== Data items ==
=======

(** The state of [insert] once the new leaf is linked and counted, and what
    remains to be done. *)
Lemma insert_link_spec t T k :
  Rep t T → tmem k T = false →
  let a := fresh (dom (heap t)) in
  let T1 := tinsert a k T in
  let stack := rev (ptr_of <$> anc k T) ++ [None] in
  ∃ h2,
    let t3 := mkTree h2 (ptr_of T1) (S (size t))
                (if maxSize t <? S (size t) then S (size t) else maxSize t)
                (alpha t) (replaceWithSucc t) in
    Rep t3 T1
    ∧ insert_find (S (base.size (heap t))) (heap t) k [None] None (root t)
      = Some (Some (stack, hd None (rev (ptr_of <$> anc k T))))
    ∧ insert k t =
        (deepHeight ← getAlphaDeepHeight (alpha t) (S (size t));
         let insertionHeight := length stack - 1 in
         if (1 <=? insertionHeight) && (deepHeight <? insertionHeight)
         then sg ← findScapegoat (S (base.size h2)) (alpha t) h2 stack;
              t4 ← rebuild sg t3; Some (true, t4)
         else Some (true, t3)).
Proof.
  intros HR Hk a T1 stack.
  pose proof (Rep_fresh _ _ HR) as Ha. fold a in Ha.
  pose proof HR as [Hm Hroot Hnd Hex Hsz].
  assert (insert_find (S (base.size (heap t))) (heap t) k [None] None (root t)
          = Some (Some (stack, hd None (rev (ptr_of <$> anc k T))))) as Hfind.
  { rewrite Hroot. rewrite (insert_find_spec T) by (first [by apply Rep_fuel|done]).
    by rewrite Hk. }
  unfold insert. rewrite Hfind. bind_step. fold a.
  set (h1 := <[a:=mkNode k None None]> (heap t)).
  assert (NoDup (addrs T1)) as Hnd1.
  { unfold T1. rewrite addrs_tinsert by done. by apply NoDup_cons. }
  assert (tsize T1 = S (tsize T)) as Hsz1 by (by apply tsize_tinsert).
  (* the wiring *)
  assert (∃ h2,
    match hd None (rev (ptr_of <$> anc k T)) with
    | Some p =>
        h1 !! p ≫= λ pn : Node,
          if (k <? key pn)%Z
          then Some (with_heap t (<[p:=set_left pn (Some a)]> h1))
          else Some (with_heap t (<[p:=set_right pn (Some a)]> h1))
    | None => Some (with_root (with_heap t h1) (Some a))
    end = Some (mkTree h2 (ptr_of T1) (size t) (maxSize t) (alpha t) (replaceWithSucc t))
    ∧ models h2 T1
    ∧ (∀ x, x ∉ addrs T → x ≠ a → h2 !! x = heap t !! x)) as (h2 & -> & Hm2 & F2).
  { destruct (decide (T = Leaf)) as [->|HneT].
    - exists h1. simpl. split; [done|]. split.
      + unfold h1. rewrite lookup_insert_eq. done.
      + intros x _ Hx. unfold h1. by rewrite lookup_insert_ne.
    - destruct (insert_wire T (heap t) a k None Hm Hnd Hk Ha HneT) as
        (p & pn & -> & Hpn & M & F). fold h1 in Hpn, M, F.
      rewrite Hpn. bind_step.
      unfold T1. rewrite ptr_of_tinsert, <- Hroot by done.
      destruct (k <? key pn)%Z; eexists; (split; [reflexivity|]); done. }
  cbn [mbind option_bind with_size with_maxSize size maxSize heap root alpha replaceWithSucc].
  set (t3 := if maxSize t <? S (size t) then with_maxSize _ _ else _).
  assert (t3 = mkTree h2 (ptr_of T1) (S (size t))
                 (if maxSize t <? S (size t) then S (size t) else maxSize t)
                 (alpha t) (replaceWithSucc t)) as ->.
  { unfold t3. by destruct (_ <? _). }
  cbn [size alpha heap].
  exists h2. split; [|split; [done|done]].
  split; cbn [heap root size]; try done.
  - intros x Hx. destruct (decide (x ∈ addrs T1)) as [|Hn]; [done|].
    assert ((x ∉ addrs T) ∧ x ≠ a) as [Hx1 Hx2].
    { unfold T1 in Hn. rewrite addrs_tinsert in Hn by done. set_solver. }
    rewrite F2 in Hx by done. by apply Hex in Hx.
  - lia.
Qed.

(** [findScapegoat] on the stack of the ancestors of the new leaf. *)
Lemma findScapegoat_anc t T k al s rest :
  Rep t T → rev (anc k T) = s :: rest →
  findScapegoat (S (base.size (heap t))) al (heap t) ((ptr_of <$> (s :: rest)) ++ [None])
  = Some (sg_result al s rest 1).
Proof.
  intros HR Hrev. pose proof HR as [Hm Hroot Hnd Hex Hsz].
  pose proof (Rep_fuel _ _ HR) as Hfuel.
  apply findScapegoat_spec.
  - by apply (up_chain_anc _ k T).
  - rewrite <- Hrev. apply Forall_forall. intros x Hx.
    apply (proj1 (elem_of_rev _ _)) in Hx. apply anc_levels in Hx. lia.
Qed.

=======

== YOUR GOAL ==
Reproduce verbatim the lines above, from the line with "remains to be done. *)" through the line with "by rewrite Hk.".

== YOUR SOLUTION ==
    remains to be done. *)
Lemma insert_link_spec t T k :
  Rep t T → tmem k T = false →
  let a := fresh (dom (heap t)) in
  let T1 := tinsert a k T in
  let stack := rev (ptr_of <$> anc k T) ++ [None] in
  ∃ h2,
    let t3 := mkTree h2 (ptr_of T1) (S (size t))
                (if maxSize t <? S (size t) then S (size t) else maxSize t)
                (alpha t) (replaceWithSucc t) in
    Rep t3 T1
    ∧ insert_find (S (base.size (heap t))) (heap t) k [None] None (root t)
      = Some (Some (stack, hd None (rev (ptr_of <$> anc k T))))
    ∧ insert k t =
        (deepHeight ← getAlphaDeepHeight (alpha t) (S (size t));
         let insertionHeight := length stack - 1 in
         if (1 <=? insertionHeight) && (deepHeight <? insertionHeight)
         then sg ← findScapegoat (S (base.size h2)) (alpha t) h2 stack;
              t4 ← rebuild sg t3; Some (true, t4)
         else Some (true, t3)).
Proof.
  intros HR Hk a T1 stack.
  pose proof (Rep_fresh _ _ HR) as Ha. fold a in Ha.
  pose proof HR as [Hm Hroot Hnd Hex Hsz].
  assert (insert_find (S (base.size (heap t))) (heap t) k [None] None (root t)
          = Some (Some (stack, hd None (rev (ptr_of <$> anc k T))))) as Hfind.
  { rewrite Hroot. rewrite (insert_find_spec T) by (first [by apply Rep_fuel|done]).
    by rewrite Hk. }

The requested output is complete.